Now, are you really an anarchist? What a shit anarchist. I&#39;ve had this debate many times (better times) with my fellow libertarians, who despite having a large and growing number passionate about animal "rights" also has a few in violent opposition to it. But all of them would piss on this dumbfuck statement; "As it stands, the only empirical data available would actually, bizarrely enough, seem to demonstrate the opposite&#33;...Regardless of this, crime is down across the board. General social inequality is lower than a hundred years ago, violent acts are lower than a hundred years ago, and even war and violent international strife are far lower than a hundred years ago." In all the areas you&#39;re talking about it doesn&#39;t stand against even half-hearted scrutiny. Social inequality globally has increased to a standard never before seen and large-scale violence and wars have been greatest, largest and bloodiest in our recent human history. [would you like me to cite sources for you sweetheart?] You&#39;re just making yourself look (more) stupid. Similarly animals slaughtered and used in experimentation (etc.) have reached rediculous heights and ecocide as the mass extinction of species and habitats has become the norm and of the biggest threats to our existence. Really it would suggest the two are quite linked.

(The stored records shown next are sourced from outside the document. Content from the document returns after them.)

(** * ScanSoftware: checkpoint scheduling and prompt serialisation

    A shallow embedding of [main.py]: the per-station timers ([TimerData]),
    the scheduler ([schedule], its [worker] threads), the prompt queue and
    its semaphore ([prompt_q], [prompt_lock], [prompt_user]), the operator
    actions [start] and [cancel], the tree view, the log, and the worksheet
    that holds the day's records.

    Conventions.
    - A [datetime] is a number of microseconds (the resolution of Python's
      [datetime]), counted from a local midnight; a [timedelta] is a number
      of microseconds.  [total_seconds] is the exact rational, where Python
      returns the nearest float.
    - A [str] is the list of the code points of its characters.  The white
      space of [strip], the digits of [isdigit] and the decimal digits that
      [int] reads are those of the Unicode database of CPython 3.11
      (Unicode 14.0); [int] refuses a text of more than 4300 digits, the
      default limit of the interpreter.  The labels of the fields, which
      are constants of the program, are [string]s.
    - Python objects that are shared and mutated ([TimerData], referenced
      from the [timers] dict and from the closures of the worker threads)
      live in a heap and are named by their allocation index.
    - Threads are interleaved at the granularity of their blocking calls:
      a label of the transition system is one wake-up of a sleeping worker,
      one [prompt_q.get()], one successful [prompt_lock.acquire()], or one
      operator action on a window.
    - The worksheet is the list of its rows as [load_workbook] reads them,
      row 1 (the template's header) first; [ws.delete_rows(r)] removes the
      row at the 1-based position [r], the rows below moving up.  Of
      openpyxl, [ws.append] is taken to refuse a text that holds a control
      character (IllegalCharacterError), to keep the first 32767
      characters of a text, and to store an empty text as an empty cell;
      every other value is read back as it was written.
    - The tree view ([refresh_tree]) and the log ([log]) are functions of
      the state of the transition system and of their own contents, and
      stand beside it; the beep, the placement of the windows and the
      text of the message boxes are not modelled; reading and writing the
      file does not fail. *)

From Stdlib Require Import ZArith NArith QArith String Ascii List Lia Bool.
From stdpp Require Import gmap strings list sorting.
From Stdlib Require DecimalString DecimalPos DecimalN DecimalZ DecimalFacts.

What I said was that in order to be liberated, the liberated must be independently capable of understanding liberation or at least a rudimentary conception of the nature of said liberation.

Haha, you&#39;re still using this Marxist crap? So forgive me for using humans in this example, but then as an anthrocentric it might be easier for you. You have the enslavement or some other abuse of children (insert any other individual/group "unable to participate as independent moral actors in society" such as the mentally handicapped or even physically handicapped), who quite understand the misery they endure but not why and how it came to be - which is quite natural as they were raised without any knowledge to the contrary. They don&#39;t know the cause of their misery and have no idea of a solution, they couldn&#39;t possibly emancipate themselves anyway. Accepting this hypothetical situation and assuming it is something you&#39;d disagree with, should they be freed by others? Do they have "a rudimentary conception of the nature of said liberation" that animals lack perhaps because they can become *in future* independent moral actors in society?

Yet, I am personally aware of animals that understand "liberation", having been rescued or escaping. They fear/become violent towards any re-encounter of their past experiences and defend their new life. As a collective they cannot resolve their situation despite their best wishes, and this is reason enough to deny them emancipation?


Of course you could, through logical and rational argumentation.

In this case, probably not. You cannot use logical/reason for every area of life and understanding. Emotion as a response is in fact "logical" if coupled with reason, however without either you couldn&#39;t come close to comprehension. If you can&#39;t relate to another suffering animal then ofcourse it will be most difficult for you to accept them within your sphere of consideration and compassion.


What would you propose be done with wolves in this "animal liberation" utopia of yours?Should they, perhaps be charged with "murder"?

Your posts really are inconsistent, incoherent drivels of ignorance. Yet again your making the human -/- animal rights association which is a fallacy.


enslavement, by definition, requires the possibility of emancipation. Within a societal context it requires a prior obligation. That is in order to be "enslaved", the individual being enslaved must be deprived of rights that he would otherwise enjoy.

More pish. The possibility of emancipation kinda goes without saying when you have the existence of;

1) Animal Liberationists
2) The depriving animals not of rights but of their natural and free existence to be included not within society but as a commodity for usage of that society.

Likewise prior obligation shouldn&#39;t mean only within a societal context, because society isn&#39;t the only and most important unit and it doesn&#39;t exist in isolation. Humans don&#39;t in fact.


Liberation is a conceptual act, not a reactive one. It&#39;s about understanding the causes of oppression and fighting against them. Animals are not cognitively capable of even doing the underlying conceptualizing, let alone the actual requisite act itself.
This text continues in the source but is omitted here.